** Opening DATA TO USE block **
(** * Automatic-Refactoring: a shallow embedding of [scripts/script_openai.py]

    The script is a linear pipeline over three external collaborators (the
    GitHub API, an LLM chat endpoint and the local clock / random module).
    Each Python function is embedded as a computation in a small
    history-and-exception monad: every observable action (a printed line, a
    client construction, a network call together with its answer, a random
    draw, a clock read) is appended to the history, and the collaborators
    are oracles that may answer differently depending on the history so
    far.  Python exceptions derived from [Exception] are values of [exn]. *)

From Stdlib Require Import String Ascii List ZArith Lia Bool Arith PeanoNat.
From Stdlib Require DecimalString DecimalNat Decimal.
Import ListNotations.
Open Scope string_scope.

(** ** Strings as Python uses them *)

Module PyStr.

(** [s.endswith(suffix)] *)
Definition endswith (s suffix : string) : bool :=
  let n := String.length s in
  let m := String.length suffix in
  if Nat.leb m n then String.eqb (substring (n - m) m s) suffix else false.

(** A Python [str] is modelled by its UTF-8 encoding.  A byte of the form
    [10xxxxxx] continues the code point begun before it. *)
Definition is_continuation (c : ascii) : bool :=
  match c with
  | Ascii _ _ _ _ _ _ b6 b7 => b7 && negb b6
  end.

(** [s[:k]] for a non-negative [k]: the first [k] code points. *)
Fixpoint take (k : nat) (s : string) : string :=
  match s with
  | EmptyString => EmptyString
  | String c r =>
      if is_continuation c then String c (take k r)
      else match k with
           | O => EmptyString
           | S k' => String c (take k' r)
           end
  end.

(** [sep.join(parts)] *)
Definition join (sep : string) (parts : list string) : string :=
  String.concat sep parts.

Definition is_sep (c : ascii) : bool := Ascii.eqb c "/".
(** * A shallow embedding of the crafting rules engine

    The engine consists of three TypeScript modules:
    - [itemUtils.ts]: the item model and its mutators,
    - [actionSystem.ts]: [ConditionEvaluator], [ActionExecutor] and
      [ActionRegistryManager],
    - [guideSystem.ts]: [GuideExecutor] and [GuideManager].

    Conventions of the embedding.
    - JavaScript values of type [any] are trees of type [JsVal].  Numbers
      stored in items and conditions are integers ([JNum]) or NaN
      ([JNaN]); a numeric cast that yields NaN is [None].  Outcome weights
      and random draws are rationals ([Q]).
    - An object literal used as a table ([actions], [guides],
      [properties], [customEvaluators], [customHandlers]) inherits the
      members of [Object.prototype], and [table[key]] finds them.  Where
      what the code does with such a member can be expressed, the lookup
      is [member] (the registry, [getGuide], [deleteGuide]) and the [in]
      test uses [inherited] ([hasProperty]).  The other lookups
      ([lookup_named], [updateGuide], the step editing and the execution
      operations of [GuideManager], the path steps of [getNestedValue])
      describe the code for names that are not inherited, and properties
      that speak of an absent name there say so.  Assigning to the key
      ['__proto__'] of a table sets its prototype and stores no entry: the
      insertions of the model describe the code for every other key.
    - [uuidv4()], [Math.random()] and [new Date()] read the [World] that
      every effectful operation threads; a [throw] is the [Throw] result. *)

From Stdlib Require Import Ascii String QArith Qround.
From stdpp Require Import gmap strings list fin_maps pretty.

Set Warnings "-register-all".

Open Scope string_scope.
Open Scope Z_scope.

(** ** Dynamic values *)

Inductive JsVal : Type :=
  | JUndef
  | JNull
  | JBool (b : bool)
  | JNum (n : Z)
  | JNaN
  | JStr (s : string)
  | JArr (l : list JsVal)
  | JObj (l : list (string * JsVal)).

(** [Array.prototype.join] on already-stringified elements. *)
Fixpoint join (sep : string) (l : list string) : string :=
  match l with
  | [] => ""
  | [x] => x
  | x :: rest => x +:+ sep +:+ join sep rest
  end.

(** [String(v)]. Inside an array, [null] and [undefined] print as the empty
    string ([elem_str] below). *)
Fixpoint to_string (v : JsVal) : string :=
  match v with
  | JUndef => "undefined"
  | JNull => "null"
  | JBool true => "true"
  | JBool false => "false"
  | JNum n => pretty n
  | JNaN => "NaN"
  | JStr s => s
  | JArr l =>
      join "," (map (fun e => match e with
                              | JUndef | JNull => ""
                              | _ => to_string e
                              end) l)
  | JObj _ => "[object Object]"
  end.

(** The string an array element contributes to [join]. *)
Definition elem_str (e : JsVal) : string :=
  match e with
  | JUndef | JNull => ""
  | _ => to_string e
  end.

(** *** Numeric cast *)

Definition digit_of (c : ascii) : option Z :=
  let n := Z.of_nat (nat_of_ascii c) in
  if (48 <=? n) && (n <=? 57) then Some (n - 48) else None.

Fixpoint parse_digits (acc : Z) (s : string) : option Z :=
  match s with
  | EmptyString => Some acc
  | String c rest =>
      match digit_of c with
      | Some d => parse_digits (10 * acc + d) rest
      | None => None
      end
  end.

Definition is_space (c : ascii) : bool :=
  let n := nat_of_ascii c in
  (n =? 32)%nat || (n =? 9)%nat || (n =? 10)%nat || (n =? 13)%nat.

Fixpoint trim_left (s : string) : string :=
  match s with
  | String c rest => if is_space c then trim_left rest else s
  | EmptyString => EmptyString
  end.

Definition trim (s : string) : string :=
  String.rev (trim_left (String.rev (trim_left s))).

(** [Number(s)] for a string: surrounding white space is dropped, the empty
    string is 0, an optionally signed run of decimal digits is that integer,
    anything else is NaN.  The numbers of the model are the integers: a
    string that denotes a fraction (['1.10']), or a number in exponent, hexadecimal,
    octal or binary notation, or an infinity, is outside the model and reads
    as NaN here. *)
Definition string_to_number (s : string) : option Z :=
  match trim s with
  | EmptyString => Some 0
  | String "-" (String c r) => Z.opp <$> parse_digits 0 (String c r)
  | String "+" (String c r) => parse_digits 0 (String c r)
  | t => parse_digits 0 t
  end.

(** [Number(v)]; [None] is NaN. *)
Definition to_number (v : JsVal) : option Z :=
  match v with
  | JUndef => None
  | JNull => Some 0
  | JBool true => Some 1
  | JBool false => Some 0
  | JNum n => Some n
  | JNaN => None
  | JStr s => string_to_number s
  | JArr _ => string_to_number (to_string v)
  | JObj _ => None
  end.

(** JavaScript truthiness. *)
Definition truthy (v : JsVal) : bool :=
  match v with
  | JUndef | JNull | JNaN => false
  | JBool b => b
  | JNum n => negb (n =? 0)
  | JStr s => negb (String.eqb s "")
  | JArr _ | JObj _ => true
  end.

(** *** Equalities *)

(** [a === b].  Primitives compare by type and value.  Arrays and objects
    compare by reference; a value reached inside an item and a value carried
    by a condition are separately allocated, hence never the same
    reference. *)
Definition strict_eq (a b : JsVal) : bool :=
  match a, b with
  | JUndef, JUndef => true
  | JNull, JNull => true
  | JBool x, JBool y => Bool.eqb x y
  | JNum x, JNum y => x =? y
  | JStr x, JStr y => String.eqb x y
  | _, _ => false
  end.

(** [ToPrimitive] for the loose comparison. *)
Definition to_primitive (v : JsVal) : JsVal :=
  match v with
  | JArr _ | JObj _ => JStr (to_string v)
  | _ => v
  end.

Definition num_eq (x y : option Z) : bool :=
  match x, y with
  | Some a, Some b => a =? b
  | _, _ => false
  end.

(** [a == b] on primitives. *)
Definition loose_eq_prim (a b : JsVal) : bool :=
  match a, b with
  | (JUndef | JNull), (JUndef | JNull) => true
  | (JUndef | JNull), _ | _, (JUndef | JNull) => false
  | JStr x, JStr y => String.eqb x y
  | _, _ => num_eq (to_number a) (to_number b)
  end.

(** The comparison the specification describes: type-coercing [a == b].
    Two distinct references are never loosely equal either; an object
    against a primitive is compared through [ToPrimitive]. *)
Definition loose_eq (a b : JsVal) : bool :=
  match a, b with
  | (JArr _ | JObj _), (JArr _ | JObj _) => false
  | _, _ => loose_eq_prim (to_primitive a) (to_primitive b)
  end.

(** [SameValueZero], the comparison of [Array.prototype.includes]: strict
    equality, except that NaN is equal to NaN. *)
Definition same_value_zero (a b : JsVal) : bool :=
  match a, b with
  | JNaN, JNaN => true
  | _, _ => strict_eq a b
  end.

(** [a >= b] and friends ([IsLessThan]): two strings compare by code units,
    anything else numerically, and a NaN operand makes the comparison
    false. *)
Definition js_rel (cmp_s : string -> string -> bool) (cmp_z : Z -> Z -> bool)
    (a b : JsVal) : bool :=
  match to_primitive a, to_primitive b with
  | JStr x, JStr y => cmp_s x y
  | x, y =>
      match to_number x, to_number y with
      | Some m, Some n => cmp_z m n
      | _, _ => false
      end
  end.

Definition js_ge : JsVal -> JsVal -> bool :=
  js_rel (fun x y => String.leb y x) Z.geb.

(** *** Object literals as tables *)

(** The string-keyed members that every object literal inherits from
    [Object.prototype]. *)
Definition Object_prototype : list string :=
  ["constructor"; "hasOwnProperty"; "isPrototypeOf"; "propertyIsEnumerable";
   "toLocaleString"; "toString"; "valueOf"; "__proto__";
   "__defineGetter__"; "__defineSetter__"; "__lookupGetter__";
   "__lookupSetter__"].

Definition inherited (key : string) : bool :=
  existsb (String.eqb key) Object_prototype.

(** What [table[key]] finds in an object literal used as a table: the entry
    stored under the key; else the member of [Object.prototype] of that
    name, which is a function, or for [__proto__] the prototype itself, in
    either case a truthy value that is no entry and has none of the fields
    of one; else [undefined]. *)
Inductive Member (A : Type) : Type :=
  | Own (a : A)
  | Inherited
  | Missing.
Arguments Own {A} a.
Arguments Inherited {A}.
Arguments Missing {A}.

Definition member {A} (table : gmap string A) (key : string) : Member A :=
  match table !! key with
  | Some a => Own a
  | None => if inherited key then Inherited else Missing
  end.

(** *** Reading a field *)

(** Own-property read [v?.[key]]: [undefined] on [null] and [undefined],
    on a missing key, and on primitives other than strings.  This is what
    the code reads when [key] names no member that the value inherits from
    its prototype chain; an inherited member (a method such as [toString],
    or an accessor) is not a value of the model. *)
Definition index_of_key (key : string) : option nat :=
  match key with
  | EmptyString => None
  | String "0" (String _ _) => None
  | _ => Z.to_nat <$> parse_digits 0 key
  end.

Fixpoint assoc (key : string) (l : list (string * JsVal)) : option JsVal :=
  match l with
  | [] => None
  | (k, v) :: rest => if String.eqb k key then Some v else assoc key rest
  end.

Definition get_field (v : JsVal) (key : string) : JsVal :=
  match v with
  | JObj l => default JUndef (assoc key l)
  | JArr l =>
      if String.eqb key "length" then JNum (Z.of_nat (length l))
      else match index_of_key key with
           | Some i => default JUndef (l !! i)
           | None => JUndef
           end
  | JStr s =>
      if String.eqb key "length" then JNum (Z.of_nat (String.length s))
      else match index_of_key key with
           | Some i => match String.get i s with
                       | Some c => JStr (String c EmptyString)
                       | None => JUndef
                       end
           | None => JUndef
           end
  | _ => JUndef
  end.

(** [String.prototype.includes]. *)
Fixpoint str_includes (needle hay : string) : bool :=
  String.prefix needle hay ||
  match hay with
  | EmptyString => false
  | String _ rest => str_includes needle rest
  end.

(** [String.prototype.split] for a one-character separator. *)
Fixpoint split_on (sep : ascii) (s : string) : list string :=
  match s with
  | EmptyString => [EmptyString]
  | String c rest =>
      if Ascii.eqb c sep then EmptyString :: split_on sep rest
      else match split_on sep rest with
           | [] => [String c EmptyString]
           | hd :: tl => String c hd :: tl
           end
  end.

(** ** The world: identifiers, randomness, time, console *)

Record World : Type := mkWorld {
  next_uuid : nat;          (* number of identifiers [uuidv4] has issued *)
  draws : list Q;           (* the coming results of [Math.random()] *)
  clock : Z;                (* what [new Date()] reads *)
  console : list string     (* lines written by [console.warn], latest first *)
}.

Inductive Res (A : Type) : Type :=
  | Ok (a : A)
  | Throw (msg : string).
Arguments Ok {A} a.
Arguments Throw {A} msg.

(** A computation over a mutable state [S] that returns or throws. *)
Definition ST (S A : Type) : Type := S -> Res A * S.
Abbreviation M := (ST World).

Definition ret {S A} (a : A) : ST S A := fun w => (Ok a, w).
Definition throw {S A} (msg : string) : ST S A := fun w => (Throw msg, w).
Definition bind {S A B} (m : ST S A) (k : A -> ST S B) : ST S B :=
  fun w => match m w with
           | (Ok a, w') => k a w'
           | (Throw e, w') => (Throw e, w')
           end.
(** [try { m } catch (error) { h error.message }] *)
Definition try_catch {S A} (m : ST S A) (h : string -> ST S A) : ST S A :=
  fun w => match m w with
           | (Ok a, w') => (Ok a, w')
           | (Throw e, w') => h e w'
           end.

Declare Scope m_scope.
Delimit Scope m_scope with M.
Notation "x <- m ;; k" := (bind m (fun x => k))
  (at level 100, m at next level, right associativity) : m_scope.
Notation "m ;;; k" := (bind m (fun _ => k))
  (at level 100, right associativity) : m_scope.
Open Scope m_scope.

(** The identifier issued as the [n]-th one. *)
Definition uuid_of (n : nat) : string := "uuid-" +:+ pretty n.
** Closing DATA TO USE block **
** Opening DATA TO USE block **
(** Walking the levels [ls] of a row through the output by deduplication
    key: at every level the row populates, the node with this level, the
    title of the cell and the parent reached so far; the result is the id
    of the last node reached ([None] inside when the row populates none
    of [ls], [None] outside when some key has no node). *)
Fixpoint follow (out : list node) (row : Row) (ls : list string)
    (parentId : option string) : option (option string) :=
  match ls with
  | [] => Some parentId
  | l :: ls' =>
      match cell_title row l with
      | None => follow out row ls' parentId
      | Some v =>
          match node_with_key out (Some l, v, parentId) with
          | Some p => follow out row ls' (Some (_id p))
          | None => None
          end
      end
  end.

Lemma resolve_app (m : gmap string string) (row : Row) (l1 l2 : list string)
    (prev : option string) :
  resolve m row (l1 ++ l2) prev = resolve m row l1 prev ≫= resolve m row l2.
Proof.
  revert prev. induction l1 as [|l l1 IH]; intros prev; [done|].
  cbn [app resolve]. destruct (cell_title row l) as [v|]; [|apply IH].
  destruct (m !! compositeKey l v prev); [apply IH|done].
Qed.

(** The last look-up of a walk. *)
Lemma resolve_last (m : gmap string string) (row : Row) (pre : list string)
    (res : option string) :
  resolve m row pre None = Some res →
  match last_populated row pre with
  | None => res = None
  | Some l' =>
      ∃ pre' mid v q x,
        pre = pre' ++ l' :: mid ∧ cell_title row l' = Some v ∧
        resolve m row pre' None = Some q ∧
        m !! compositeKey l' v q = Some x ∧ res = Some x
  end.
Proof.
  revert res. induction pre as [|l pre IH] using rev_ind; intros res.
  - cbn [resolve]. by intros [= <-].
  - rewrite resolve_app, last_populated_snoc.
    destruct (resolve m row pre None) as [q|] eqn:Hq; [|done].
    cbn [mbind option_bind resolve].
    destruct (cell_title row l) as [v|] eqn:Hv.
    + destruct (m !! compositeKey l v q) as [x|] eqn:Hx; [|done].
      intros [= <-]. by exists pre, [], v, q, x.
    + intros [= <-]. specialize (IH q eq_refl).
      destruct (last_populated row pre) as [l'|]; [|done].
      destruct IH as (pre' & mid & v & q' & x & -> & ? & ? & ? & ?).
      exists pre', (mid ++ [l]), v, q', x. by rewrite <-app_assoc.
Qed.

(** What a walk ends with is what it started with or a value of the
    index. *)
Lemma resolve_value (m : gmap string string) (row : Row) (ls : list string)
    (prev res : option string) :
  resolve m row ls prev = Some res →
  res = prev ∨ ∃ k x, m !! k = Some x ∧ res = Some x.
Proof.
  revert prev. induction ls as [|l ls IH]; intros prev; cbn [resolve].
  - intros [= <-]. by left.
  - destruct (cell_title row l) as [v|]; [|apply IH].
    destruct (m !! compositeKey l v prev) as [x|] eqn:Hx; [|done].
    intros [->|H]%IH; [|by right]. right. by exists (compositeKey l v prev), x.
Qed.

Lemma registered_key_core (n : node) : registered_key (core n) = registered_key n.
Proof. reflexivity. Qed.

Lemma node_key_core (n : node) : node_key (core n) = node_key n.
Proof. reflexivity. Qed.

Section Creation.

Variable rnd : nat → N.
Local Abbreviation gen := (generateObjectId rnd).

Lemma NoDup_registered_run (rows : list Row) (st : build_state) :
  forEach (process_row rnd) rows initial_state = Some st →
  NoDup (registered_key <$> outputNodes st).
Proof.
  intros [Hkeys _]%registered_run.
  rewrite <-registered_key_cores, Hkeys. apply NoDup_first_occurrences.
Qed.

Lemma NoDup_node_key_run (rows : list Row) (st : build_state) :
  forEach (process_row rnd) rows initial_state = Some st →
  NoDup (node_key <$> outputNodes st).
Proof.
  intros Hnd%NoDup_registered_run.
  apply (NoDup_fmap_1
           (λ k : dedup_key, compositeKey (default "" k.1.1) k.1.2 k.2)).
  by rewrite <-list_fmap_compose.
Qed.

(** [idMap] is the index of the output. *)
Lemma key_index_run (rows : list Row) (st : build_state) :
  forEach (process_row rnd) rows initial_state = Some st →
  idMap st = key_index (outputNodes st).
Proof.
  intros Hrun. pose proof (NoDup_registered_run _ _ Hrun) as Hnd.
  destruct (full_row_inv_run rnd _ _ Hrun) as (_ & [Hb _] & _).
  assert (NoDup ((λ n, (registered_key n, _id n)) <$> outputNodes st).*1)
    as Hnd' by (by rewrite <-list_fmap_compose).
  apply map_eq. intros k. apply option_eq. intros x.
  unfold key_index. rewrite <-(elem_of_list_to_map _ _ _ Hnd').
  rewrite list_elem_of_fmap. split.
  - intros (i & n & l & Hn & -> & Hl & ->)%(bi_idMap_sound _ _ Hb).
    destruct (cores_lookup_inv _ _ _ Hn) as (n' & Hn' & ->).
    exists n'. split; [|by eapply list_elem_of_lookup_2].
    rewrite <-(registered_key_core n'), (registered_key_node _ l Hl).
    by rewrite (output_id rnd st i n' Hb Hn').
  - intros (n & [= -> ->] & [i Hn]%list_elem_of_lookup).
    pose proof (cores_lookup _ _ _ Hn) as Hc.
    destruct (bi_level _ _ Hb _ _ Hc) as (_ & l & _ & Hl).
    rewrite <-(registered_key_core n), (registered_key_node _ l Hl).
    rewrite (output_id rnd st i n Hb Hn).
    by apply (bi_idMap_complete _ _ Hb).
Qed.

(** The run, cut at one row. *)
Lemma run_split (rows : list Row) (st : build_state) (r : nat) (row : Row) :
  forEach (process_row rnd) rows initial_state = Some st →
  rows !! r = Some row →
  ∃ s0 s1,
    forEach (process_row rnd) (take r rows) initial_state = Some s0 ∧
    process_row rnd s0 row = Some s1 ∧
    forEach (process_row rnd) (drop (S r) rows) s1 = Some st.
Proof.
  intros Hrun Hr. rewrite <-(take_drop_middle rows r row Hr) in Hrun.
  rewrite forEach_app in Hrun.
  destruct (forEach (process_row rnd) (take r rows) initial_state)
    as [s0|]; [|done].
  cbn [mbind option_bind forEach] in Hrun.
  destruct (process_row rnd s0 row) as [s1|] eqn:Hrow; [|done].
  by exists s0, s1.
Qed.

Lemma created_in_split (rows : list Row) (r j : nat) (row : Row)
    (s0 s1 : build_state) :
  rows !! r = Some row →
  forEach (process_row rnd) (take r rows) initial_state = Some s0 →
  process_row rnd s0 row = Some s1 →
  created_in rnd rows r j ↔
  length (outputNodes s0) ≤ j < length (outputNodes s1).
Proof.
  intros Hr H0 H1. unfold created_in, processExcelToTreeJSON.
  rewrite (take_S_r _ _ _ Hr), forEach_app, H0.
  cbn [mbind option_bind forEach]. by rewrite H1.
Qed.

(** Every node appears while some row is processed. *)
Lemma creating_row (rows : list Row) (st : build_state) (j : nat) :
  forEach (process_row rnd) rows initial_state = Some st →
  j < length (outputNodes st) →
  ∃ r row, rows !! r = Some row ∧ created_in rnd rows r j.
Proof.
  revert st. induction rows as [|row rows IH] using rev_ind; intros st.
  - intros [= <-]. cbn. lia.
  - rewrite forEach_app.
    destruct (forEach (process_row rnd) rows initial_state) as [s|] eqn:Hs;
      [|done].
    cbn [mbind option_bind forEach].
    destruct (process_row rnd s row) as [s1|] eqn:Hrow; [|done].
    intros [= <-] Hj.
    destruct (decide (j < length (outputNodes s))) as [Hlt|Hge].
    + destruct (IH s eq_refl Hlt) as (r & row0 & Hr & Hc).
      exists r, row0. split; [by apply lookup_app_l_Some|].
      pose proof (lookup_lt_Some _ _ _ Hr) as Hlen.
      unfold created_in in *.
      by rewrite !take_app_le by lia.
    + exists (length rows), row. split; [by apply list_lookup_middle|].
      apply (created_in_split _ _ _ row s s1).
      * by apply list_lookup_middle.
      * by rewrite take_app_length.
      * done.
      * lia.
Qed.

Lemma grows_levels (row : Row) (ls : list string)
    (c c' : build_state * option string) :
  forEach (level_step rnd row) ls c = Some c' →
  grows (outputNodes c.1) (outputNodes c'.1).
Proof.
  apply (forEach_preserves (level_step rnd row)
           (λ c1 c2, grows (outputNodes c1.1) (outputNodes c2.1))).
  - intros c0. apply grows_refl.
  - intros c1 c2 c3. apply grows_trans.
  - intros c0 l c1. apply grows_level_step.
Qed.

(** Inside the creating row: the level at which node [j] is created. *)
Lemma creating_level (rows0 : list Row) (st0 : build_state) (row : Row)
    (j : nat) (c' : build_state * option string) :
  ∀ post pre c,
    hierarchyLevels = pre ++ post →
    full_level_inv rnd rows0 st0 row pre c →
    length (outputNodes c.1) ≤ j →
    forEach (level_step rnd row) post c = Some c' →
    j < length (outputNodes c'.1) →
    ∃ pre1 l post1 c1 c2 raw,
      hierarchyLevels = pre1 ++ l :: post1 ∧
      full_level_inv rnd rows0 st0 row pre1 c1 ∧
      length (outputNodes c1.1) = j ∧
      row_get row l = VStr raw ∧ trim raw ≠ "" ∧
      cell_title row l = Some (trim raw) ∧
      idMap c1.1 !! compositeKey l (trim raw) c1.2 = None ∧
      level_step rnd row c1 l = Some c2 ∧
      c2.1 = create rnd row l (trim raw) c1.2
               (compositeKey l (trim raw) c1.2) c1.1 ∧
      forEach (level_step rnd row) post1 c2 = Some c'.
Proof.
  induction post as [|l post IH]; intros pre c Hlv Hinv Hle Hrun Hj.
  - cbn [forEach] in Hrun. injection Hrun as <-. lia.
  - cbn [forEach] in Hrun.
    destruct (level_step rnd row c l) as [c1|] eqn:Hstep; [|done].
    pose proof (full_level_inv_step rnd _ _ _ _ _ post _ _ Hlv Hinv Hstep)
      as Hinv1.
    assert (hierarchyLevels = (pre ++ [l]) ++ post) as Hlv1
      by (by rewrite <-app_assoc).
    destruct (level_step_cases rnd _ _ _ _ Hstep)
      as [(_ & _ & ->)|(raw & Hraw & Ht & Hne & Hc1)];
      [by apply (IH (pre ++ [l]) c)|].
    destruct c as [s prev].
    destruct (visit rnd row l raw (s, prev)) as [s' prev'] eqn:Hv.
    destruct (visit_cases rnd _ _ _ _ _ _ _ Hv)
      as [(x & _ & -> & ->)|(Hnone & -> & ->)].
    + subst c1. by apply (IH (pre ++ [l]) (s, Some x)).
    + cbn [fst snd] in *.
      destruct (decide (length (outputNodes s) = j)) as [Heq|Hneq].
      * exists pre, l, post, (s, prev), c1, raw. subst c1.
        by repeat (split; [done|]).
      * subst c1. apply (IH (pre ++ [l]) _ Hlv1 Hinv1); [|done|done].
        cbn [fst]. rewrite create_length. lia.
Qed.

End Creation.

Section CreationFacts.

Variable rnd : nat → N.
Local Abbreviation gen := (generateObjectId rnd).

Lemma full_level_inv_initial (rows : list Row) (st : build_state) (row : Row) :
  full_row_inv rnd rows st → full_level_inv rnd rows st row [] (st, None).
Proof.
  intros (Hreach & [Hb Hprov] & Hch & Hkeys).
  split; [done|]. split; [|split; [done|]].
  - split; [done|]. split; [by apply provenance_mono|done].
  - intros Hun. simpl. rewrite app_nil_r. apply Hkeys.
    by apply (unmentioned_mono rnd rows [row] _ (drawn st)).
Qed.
** Closing DATA TO USE block **
§ **DESCRIPTION OF THE TASK**: Reply with the number of lines above in which the word "other" appears, and with nothing else.

§ **TASK OUTPUT**: 3